Have you recently been in a high impact situation where you hurt your shoulder, from maybe playing a sport or being in an accident? If you have and you start to experience pain and swelling at the top of your shoulder, don’t be quick to write it off. These symptoms, along with limited range of motion in your arm and sensitivity where the collarbone meets the shoulder blade, could mean you have a more serious issue – shoulder separation.
Shoulder separation happens when trauma damages the ligaments around the AC (acromioclavicular) joint, where the top of the shoulder blade bone connects to the collarbone. This injury is common in active, young adults and is different than shoulder dislocation where your upper arm bone pulls out of the shoulder joint.

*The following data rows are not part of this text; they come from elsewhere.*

(* ===== verification/LoadMain.v ===== *)
(** * The load generator's main program (bench/loadgen/main.go)

    From the arguments to the printed summary and the row of the report: discovery of the
    leader, the plan of the run, the run itself (LoadGen.v), the totals, the summary and
    the CSV file (Csv.v).  What the program reads of its surroundings is given: the
    network, the clock, the schedule of ticks and turns, what the file system answers. *)

From S2P Require Import Prelude GoLang Protocol KvMessages ClusterMessages ClientMessages Messages.
From S2P Require Import Strings Float Duration Numbers Flag Os WalWriter Store Logs StoreProps Raft RaftProps Replication ReplicationProps Cli CliProps Bench Float Csv LoadGen LoadRun.

(** ** Flags *)

Record flags := mkFlags {
  f_addr : gostring; f_label : gostring; f_csv : gostring; f_rate : Z; f_duration : Z; f_workers : Z;
  f_readRatio : float64; f_keys : Z; f_valueSize : Z; f_hotKeys : Z; f_hotRatio : float64 }.

Definition default_flags : flags :=
  mkFlags (str "localhost:6379") [] [] 5000 (60 * Second) 64 (of_decimal 5 1) 5000 64 0 (of_decimal 8 1).

(** The flags of [main], by name. *)
Definition load_flags : list (gostring * (gostring → flags → go flags)) := [
  (str "addr", λ v '(mkFlags _ label csv rate dur w rr k vs hk hr), x ← string_Set v; Ok (mkFlags x label csv rate dur w rr k vs hk hr));
  (str "label", λ v '(mkFlags a _ csv rate dur w rr k vs hk hr), x ← string_Set v; Ok (mkFlags a x csv rate dur w rr k vs hk hr));
  (str "csv", λ v '(mkFlags a label _ rate dur w rr k vs hk hr), x ← string_Set v; Ok (mkFlags a label x rate dur w rr k vs hk hr));
  (str "rate", λ v '(mkFlags a label csv _ dur w rr k vs hk hr), x ← int_Set v; Ok (mkFlags a label csv x dur w rr k vs hk hr));
  (str "duration", λ v '(mkFlags a label csv rate _ w rr k vs hk hr), x ← duration_Set v; Ok (mkFlags a label csv rate x w rr k vs hk hr));
  (str "workers", λ v '(mkFlags a label csv rate dur _ rr k vs hk hr), x ← int_Set v; Ok (mkFlags a label csv rate dur x rr k vs hk hr));
  (str "read-ratio", λ v '(mkFlags a label csv rate dur w _ k vs hk hr), x ← float64_Set v; Ok (mkFlags a label csv rate dur w x k vs hk hr));
  (str "keys", λ v '(mkFlags a label csv rate dur w rr _ vs hk hr), x ← int_Set v; Ok (mkFlags a label csv rate dur w rr x vs hk hr));
  (str "value-size", λ v '(mkFlags a label csv rate dur w rr k _ hk hr), x ← int_Set v; Ok (mkFlags a label csv rate dur w rr k x hk hr));
  (str "hot-keys", λ v '(mkFlags a label csv rate dur w rr k vs _ hr), x ← int_Set v; Ok (mkFlags a label csv rate dur w rr k vs x hr));
  (str "hot-ratio", λ v '(mkFlags a label csv rate dur w rr k vs hk _), x ← float64_Set v; Ok (mkFlags a label csv rate dur w rr k vs hk x))
].

(** ** Text *)

Definition line_end : gostring := [10].

(** The verbs [%-24s] and [%7d]. *)
Definition left_aligned (n : nat) (s : gostring) : gostring := s ++ replicate (n - length s) 32.
Definition right_aligned (n : nat) (s : gostring) : gostring := replicate (n - length s) 32 ++ s.

Definition summary_line (name : string) (text : gostring) : gostring :=
  left_aligned 24 (str name) ++ str " " ++ text ++ line_end.

Definition pct (num den : Z) : float64 := if den =? 0 then of_int 0 else fdiv (of_int num) (of_int den).

Section report.
Context {H : Type} {HH : Histogram H}.

Definition printHist (label : gostring) (h : H) (ops : Z) : gostring :=
  if ops =? 0 then label ++ str ": no operations" ++ line_end else
  label ++ str "  [" ++ Itoa ops ++ str " ops]" ++ line_end ++
  str "  p50=" ++ right_aligned 7 (Itoa (ValueAtQuantile h (of_int 50))) ++
  str "  p95=" ++ right_aligned 7 (Itoa (ValueAtQuantile h (of_int 95))) ++
  str "  p99=" ++ right_aligned 7 (Itoa (ValueAtQuantile h (of_int 99))) ++
  str "  p999=" ++ right_aligned 7 (Itoa (ValueAtQuantile h (of_decimal 999 1))) ++
  str "  max=" ++ right_aligned 7 (Itoa (hist_Max h)) ++ line_end.

Definition heading (label : gostring) : gostring :=
  str "Load Generator Results" ++ (if bool_decide (label = []) then [] else str " — " ++ label).

Definition total_ops (t : workerResult H) : Z := writeOps t + readOps t.
Definition actual_rate (t : workerResult H) (elapsed : Z) : float64 := fdiv (of_int (total_ops t)) (Seconds elapsed).

(** The summary, from the totals and the tokens dropped. *)
Definition summary (fl : flags) (leader : addr) (elapsed : Z) (t : workerResult H) (dropped : Z) : gostring :=
  line_end ++ str "=== " ++ heading (f_label fl) ++ str " ===" ++ line_end ++
  summary_line "Scenario:" (orDash (f_label fl)) ++
  summary_line "Target node:" leader ++
  summary_line "Duration:" (Fixed 1 (Seconds elapsed) ++ str "s") ++
  summary_line "Workers:" (Itoa (f_workers fl)) ++
  summary_line "Target rate:" (Itoa (f_rate fl) ++ str " ops/s") ++
  summary_line "Actual rate:" (Fixed 0 (actual_rate t elapsed) ++ str " ops/s  (" ++ Itoa (total_ops t) ++ str " total)") ++
  summary_line "Errors:" (Itoa (worker_errors t) ++ str " (" ++
    Fixed 3 (fmul (of_int 100) (pct (worker_errors t) (total_ops t + worker_errors t))) ++ str "%)") ++
  summary_line "Dropped tokens:" (Itoa dropped) ++
  summary_line "Read ratio:" (Fixed 1 (fmul (f_readRatio fl) (of_int 100)) ++ str "%") ++
  summary_line "Value size:" (Itoa (f_valueSize fl) ++ str " bytes") ++ line_end ++
  printHist (str "Write latency (µs)") (writeHist t) (writeOps t) ++
  printHist (str "Read  latency (µs)") (readHist t) (readOps t).

(** The row of the report; [other] is what [int] makes of a rate that is not a number. *)
Definition report_row (other : Z) (fl : flags) (timestamp : gostring) (hk elapsed : Z) (t : workerResult H) (dropped : Z)
    : csvRow :=
  mkCsvRow (f_label fl) timestamp (f_rate fl) (to_int other (actual_rate t elapsed)) (Seconds elapsed) (f_workers fl)
    (fmul (f_readRatio fl) (of_int 100)) (fmul (f_hotRatio fl) (of_int 100)) (f_valueSize fl) (f_keys fl) hk
    (writeOps t) (readOps t) (worker_errors t) dropped
    (ValueAtQuantile (writeHist t) (of_int 50)) (ValueAtQuantile (writeHist t) (of_int 95))
    (ValueAtQuantile (writeHist t) (of_int 99)) (ValueAtQuantile (writeHist t) (of_decimal 999 1)) (hist_Max (writeHist t))
    (ValueAtQuantile (readHist t) (of_int 50)) (ValueAtQuantile (readHist t) (of_int 95))
    (ValueAtQuantile (readHist t) (of_int 99)) (ValueAtQuantile (readHist t) (of_decimal 999 1)) (hist_Max (readHist t)).

(** ** main *)

Context {N : Type} {NW : Network N}.

Record surroundings := mkSurroundings {
  e_net : N; e_clock : list Z; e_started : Z; e_fuel : nat; e_events : list load_event; e_elapsed : Z;
  e_timestamp : gostring; e_os : attempt; e_file : option gobytes; e_other : Z }.

Record outcome := mkOutcome { stdout : gostring; stderr : gostring; exit_code : Z; csv_file : option gobytes; o_net : N }.

(** What [main] makes before it starts the workers and the ticker, or a panic. *)
Definition plan (fl : flags) : go (gobytes * list gobytes) :=
  value ← bench_value (f_valueSize fl);
  keys ← bench_keys (f_keys fl);
  if f_workers fl <? 0 then Panic else
  _ ← new_ticker (f_rate fl);
  Ok (value, keys).

(** The end of [main]: summary and report. *)
Definition conclude (fl : flags) (e : surroundings) (out : gostring) (leader : addr) (hk : Z) (t : workerResult H) (dropped : Z) (net : N)
    : go outcome :=
  let out := out ++ summary fl leader (e_elapsed e) t dropped in
  if bool_decide (f_csv fl = []) then Ok (mkOutcome out [] 0 (e_file e) net) else
  match appendCSV (e_os e) (e_file e) (report_row (e_other e) fl (e_timestamp e) hk (e_elapsed e) t dropped) with
  | (Ok _, file) => Ok (mkOutcome (out ++ line_end ++ str "CSV row appended → " ++ f_csv fl ++ line_end) [] 0 file net)
  | (Err err, file) => Ok (mkOutcome out (str "csv write error: " ++ Error err ++ line_end) 0 file net)
  | (Panic, _) => Panic
  end.

(** After the flags.  [None]: the schedule is not one of a run that ends. *)
Definition load_with (fl : flags) (e : surroundings) : option (go outcome) :=
  let seeds := Split (f_addr fl) 44 in
  let out := str "discovering cluster via [" ++ Join seeds (str " ") ++ str "] ..." ++ line_end in
  match WaitForLeader (e_clock e) (e_started e + 10 * Second) (str "10s") seeds (e_net e) with
  | (Panic, _) => Some Panic
  | (Err err, net) => Some (Ok (mkOutcome out (str "error: " ++ Error err ++ line_end) 1 (e_file e) net))
  | (Ok (leader, peers), net) =>
      let allSeeds := mergeSeeds seeds peers in
      let out := out ++ str "leader : " ++ leader ++ line_end in
      match plan fl with
      | Ok (value, keys) =>
          let hk := hot_keys (f_hotKeys fl) (len keys) in
          match load_run (e_fuel e) allSeeds keys hk value (batchSize (f_rate fl)) (load_start (f_workers fl) net) (e_events e) with
          | Some (Ok st) =>
              if load_ended st then
                let net := foldl (λ net w, match w with Some w => Close (w_first w) net | None => net end) (l_net st) (l_workers st) in
                Some (conclude fl e out leader hk (totals (results st)) (droppedTokens (l_co st)) net)
              else None
          | Some _ => Some Panic
          | None => None
          end
      | _ => Some Panic
      end
  end.

(** [usage] is the text of [flag.Usage]. *)
Definition load_main {U : Unicode} (usage : gostring) (args : list gostring) (e : surroundings) : option (go outcome) :=
  match parse load_flags args default_flags with
  | Ok (Settings fl _) => load_with fl e
  | Ok ErrHelp => Some (Ok (mkOutcome [] usage 0 (e_file e) (e_net e)))
  | Ok (Failed msg) => Some (Ok (mkOutcome [] (msg ++ line_end ++ usage) 2 (e_file e) (e_net e)))
  | _ => Some Panic
  end.
End report.
Arguments surroundings : clear implicits.
Arguments outcome : clear implicits.

(** ** What it reports *)

Section reports.
Context {H : Type} {HH : Histogram H} {N : Type} {NW : Network N}.

(** The ticks of a schedule: each offers a batch. *)
Definition ticks (evs : list load_event) : Z := foldr (λ ev n, (match ev with LTick _ => 1 | _ => 0 end) + n) 0 evs.

Lemma offered_ticks fuel seeds keys hk value batch evs : ∀ (st st' : load H N),
  load_run fuel seeds keys hk value batch st evs = Some (Ok st') → len (offered_in evs) = batch * ticks evs.
Proof.
  induction evs as [|ev evs IH]; intros st st' E; cbn [load_run] in E; [unfold ticks, offered_in; cbn; unfold len; simpl; lia|].
  destruct (load_step _ _ _ _ _ _ st ev) as [[st1|e|]|] eqn:Es; [|done..]. apply IH in E.
  unfold ticks, offered_in, offered in *. cbn [foldr mbind list_bind]. rewrite fmap_app, concat_app, len_app, E.
  destruct ev as [ts| | |]; cbn [coord_of fmap list_fmap concat]; try (unfold len; simpl; lia).
  cbn [load_step] in Es. destruct (l_closed st); [done|]. destruct (Z.eqb_spec (len ts) batch) as [Hb|]; [|done].
  rewrite app_nil_r, Hb. lia.
Qed.

(** What is reported once the flags are read. *)
Definition reported (fl : flags) (e : surroundings N) (o : outcome N) : Prop :=
  (exit_code o = 1 ∧ stderr o ≠ [] ∧ csv_file o = e_file e) ∨
  ∃ leader hk (t : workerResult H) dropped,
    exit_code o = 0 ∧
    writeOps t + readOps t + worker_errors t + dropped = batchSize (f_rate fl) * ticks (e_events e) ∧
    (∃ before after, stdout o = before ++ summary fl leader (e_elapsed e) t dropped ++ after) ∧
    (f_csv fl = [] → csv_file o = e_file e) ∧
    (f_csv fl ≠ [] → e_os e = good_attempt → ∀ rows, file_rows (e_file e) = Some rows →
     ∃ data, csv_file o = Some data ∧
       read_csv data = Some (rows ++ [toRecord (report_row (e_other e) fl (e_timestamp e) hk (e_elapsed e) t dropped)])).

Lemma load_with_reports (fl : flags) (e : surroundings N) (o : outcome N) :
  load_with fl e = Some (Ok o) → reported fl e o.
Proof.
  unfold load_with. destruct (WaitForLeader _ _ _ _ _) as [[[leader peers]|err|] net]; [|intros [= <-]; left; by split_and!|done].
  destruct (plan fl) as [[value keys]|err|] eqn:Ep; [|done..]. set (hk := hot_keys _ _).
  destruct (load_run _ _ _ _ _ _ _ _) as [[st|err|]|] eqn:Er; [|done..].
  destruct (load_ended st) eqn:Ee; [|done]. intros [= Ec]. right. exists leader, hk, (totals (results st)), (droppedTokens (l_co st)).
  assert (0 ≤ f_workers fl) as Hw.
  { unfold plan in Ep. destruct (bench_value _); [|done..]. cbn in Ep. destruct (bench_keys _); [|done..]. cbn in Ep.
    destruct (Z.ltb_spec (f_workers fl) 0); done. }
  pose proof (load_accounts _ _ _ _ _ _ _ _ _ _ Hw Er) as [Hsum _]. rewrite (offered_ticks _ _ _ _ _ _ _ _ _ Er) in Hsum.
  unfold load_ended in Ee. apply andb_true_iff in Ee as [[_ Hq%bool_decide_eq_true_1]%andb_true_iff _].
  rewrite Hq in Hsum. change (len (@nil bool)) with 0 in Hsum. unfold turns in Hsum.
  revert Ec. unfold conclude. case_bool_decide as Hcsv.
  - intros [= <-]. cbn [exit_code stdout csv_file]. split_and!; [done|lia| |done|done]. eexists _, []. by rewrite app_nil_r.
  - destruct (appendCSV _ _ _) as [[[]|err|] file] eqn:Ea; intros [= <-]; cbn [exit_code stdout csv_file]; (split_and!; [done|lia| |done|]);
      try (eexists _, _; rewrite <-app_assoc; reflexivity); try (eexists _, []; by rewrite app_nil_r);
      intros _ Hos rows Hrows; destruct (appendCSV_rows _ (report_row (e_other e) fl (e_timestamp e) hk (e_elapsed e)
        (totals (results st)) (droppedTokens (l_co st))) _ Hrows) as (data & E & Hd); rewrite Hos in Ea;
      rewrite Ea in E; simplify_eq. eauto.
Qed.

End reports.

(** ** A run to evaluate

    Two workers, two ticks of three tokens and a drain, against two nodes. *)
Definition ex_flags : flags :=
  mkFlags addr_B (str "a,1") (str "out/r.csv") 3000 (60 * Second) 2 (of_decimal 5 1) 5 4 2 (of_decimal 8 1).

Definition ex_main_events : list load_event :=
  [LConnect 0; LTick [true; false; true]; LTurn 0 (mkChoice false 5 120); LConnect 1; LTick [true; true; false];
   LTurn 1 (mkChoice true 7 90); LTurn 1 (mkChoice true 1 200); LDone; LTurn 0 (mkChoice false 2 80);
   LTurn 1 (mkChoice false 3 70); LTurn 0 (mkChoice false 4 65)].

Definition ex_surroundings : surroundings (live (W:=Sys)) :=
  mkSurroundings ex_live [5] 0 1 ex_main_events 2500000000 (str "2024-01-01 00:00:00") good_attempt None 0.

Definition ex_net_instance : Network (live (W:=Sys)) := live_Network any_order ex_order 10485760 (λ i, Z.of_nat i).

Definition ex_args : list gostring :=
  [str "-addr"; addr_B; str "--label=a,1"; str "-csv=out/r.csv"; str "-rate"; str "3_000"; str "-duration=1m0.0s";
   str "-workers=2"; str "--read-ratio"; str "5e-1"; str "-keys=0x5"; str "-value-size=4"; str "-hot-keys"; str "2"].

(** The arguments say what [ex_flags] says. *)
Example ex_args_flags : parse (U:=ascii_text) load_flags ex_args default_flags = Ok (Settings ex_flags []).
Proof. vm_compute. reflexivity. Qed.

Example ex_args_wrong :
  parse (U:=ascii_text) load_flags [str "-rate=5k"] default_flags =
    Ok (Failed (str "invalid value " ++ [34] ++ str "5k" ++ [34] ++ str " for flag -rate: parse error")) ∧
  parse (U:=ascii_text) load_flags [str "-rates=5"] default_flags = Ok (Failed (str "flag provided but not defined: -rates")) ∧
  parse (U:=ascii_text) load_flags [str "-keys"] default_flags = Ok (Failed (str "flag needs an argument: -keys")) ∧
  parse (U:=ascii_text) load_flags [str "--h"] default_flags = Ok ErrHelp.
Proof. vm_compute. auto. Qed.

Definition ex_outcome : outcome (live (W:=Sys)) :=
  match load_main (U:=ascii_text) (NW:=ex_net_instance) [] ex_args ex_surroundings with
  | Some (Ok o) => o
  | _ => mkOutcome [] [] 2 None ex_live
  end.

Lemma ex_main_runs : load_main (U:=ascii_text) (NW:=ex_net_instance) [] ex_args ex_surroundings = Some (Ok ex_outcome).
Proof. vm_compute. reflexivity. Qed.

(** The numbers of the row: four writes and two reads in two and a half seconds, no error. *)
Example ex_main_row :
  (exit_code ex_outcome = 0) ∧
  (csv_file ex_outcome ≫= read_csv) =
  Some [csvHeader;
        str <$> ["a,1"; "2024-01-01 00:00:00"; "3000"; "2"; "2.5"; "2"; "50.0"; "4"; "5"; "2"; "80.0"; "4"; "2"; "0"; "0";
                 "120"; "200"; "200"; "200"; "200"; "90"; "90"; "90"; "90"; "90"]%string].
Proof. vm_compute. auto. Qed.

If you think your shoulder might be separated, you should schedule an appointment with your health care provider right away. Here are some possible treatment options for a shoulder separation diagnosis:
- Resting the joint with a sling or other support
- Applying cold packs
- Taking pain relief medication
- Trying rehabilitation exercises
- Needing surgery
You might need surgery if your injury is severe enough. Your recovery time will vary based on the severity of your injury. Mild injuries generally take a few weeks to heal while more critical ones can take months. If you are an athlete, this can be complicated, and you may need longer recovery time. In some cases, patients can even develop arthritis because of their injury. So how can you manage shoulder separation? Is there anything you can do to prevent it in the first place?
Unfortunately, these types of injuries are as difficult to prevent as the accidents themselves, but you can take precautions. Always wear a seat belt in the car and use appropriate protective gear while playing a sport or being active. If you do experience shoulder separation, your doctor will help you with managing it and advise you on how to reduce your risk of further injury.